In a model of prostate cancer, the formation of LDs appears to be regulated by an autophagy mechanism. Specifically, during androgen deprivation, LDs are degraded by the mechanism of lipophagy and cell growth is maintained under these conditions [77].
In this type of cancer, the use of alpinumisoflavone, could disrupt intracellular FAs, cholesterols, and LD contents in prostate cancer cells through an inhibition of FASN and 3-hydroxy-3-methylglutaryl-CoA reductase (HMGCR) [78]. Prostate cancer, like breast cancer, is strongly subject to hormonal status, so recent studies have been able to show that androgens deregulate lipid metabolism and enhance the effects of LDL increasing prostate cancer cell viability in which LDL and 5α-dihydrotestosterone synergistically enhanced the accumulation of LDs [79]. The use of androgen antagonists such as proxalutamide is able to alter SREBP-1/FASN/lipogenesis and androgen signal axis and subsequently decrease LD biogenesis and constitutes a promising approach to decrease prostate cancer cell proliferation and invasion [80] Very interestingly, transcriptional factor peroxisome proliferator-activated receptor gamma (PPARγ) was able to interact with kinase tether histone-lysine N-methyltransferase 2D (KMT2D) to affect lipid synthesis and subsequently LDs (Figure 2) [81]. These observations could constitute a potential therapeutic target through the use of inhibitors of PPARγ and KMT2D.

3.4. LDs and Breast Cancer

The production of LDs is also observed in some breast cancers and is, associated with the presence of hormone receptors in cancer cells. This production appears to be induced during hormone-based treatment (e.g., progestin) [82]. However, triple-negative breast cancer cells may also exhibit LDs production associated with increased proliferation and motility. In this case, production appears to be induced by stimulation via saturated Fas, leading to the activation of the PLA2 enzyme or by peroxisome proliferator-activated receptor (PPARγ) ligands [83,84].
In particular, HIF1 can induce the expression of the fatty acid synthase gene (FASN) in breast cancer lines [85] or of acyl-CoA synthetase 2 (ACS2), synthesizing the formation of acetyl-CoA from cytoplasmic acetate [86]. HIF1α is also capable of indirectly inducing FASN expression by activating sterol regulatory element binding protein 1 (SREBP1) in breast cancer cells [85].

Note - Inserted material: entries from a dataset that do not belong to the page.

(** copyout() of a single byte. *)
Lemma copyout_byte s root N D l va b :
  as_inv s root N D l -> 0 <= va ->
  exists r s', copyout root va [b] s = Ok r s' /\
    ((r = 0 /\ user_write s s' root N D l va [b]) \/
     (r = -1 /\ user_write s s' root N D l va [] /\ ~ uwritable s.(mem) N va)).
Proof.
  intros Hi Hva. unfold copyout.
  destruct (copyout_loop_spec root N D l (S (S (length [b]))) [b] va s) as (r & s' & k & E & Hu & Hr); [done | done | simpl; lia |].
  exists r, s'. split; [done |]. destruct Hr as [[-> ->]|(-> & Hk & Hn)]; [by left | right].
  simpl in Hk. assert (k = 0%nat) as -> by lia. by rewrite Z.add_0_r in Hn.
Qed.

(** Writing to the user's memory and updating the pipe object are independent. *)
Lemma user_write_pipes s s' root N D l va bs x :
  user_write s s' root N D l va bs -> user_write (set_pipes x s) (set_pipes x s') root N D l va bs.
Proof.
  intros [I O P B F W]. constructor; try done; [by apply as_inv_pipes |]. rewrite O. by kstate.
Qed.

Lemma pipes_unset s s' x root N D l va bs :
  user_write (set_pipes x s) s' root N D l va bs ->
  s' = set_pipes x (set_mem s'.(mem) s) /\ user_write s (set_mem s'.(mem) s) root N D l va bs.
Proof.
  intros [I O P B F W]. assert (s' = set_pipes x (set_mem s'.(mem) s)) as E by (rewrite O at 1; by kstate).
  split; [done |]. constructor; try done.
  assert (set_mem s'.(mem) s = set_pipes s.(pipes) s') as -> by (rewrite E; by kstate). by apply as_inv_pipes.
Qed.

3.5. LDs and Hepatocarcinoma

Recently, Beradi et al. showed that Bcl2/E1B19K-interacting protein 3 (BNIP3) promoted LD turnover, inhibiting hepatocellular carcinoma (HCC) growth by limiting the cellular pool of available PLs for cellular membranes. However, this BNIP3-dependent tumor suppression mechanism may be relevant only in the liver, where lipid accumulation promotes both nonalcoholic fatty liver disease (NAFLD) and nonalcoholic steatohepatitis (NASH), which are precursor diseases to HCC [87].
Some studies have observed other slightly more specific functions performed by LDs. Although these studies have not been conducted on cancer models, they deserve attention. One study on a healthy liver model revealed the presence of LDs inside the nucleus. These LDs differ from cytoplasmic LDs due to their lipid composition, suggesting that lipid metabolism is modulated by LDs from inside the nucleus in order to provide the lipid mediators necessary for gene induction [88]. Moreover, it seems that cytoplasmic LDs can directly affect the activity of certain transcription factors. For example, the NFAT5 factor (nuclear factor activated T cells) appear to be associated with the Fsp27 protein, resulting in its sequestration in LDs [89]. The same year, another team showed that LDs could sequester histones, preventing their accumulation in the nucleus [90]. LDs also seem to play a major role in the process of virus maturation since viral proteins are capable of associating with LDs to initiate viral DNA replication and particle association [91].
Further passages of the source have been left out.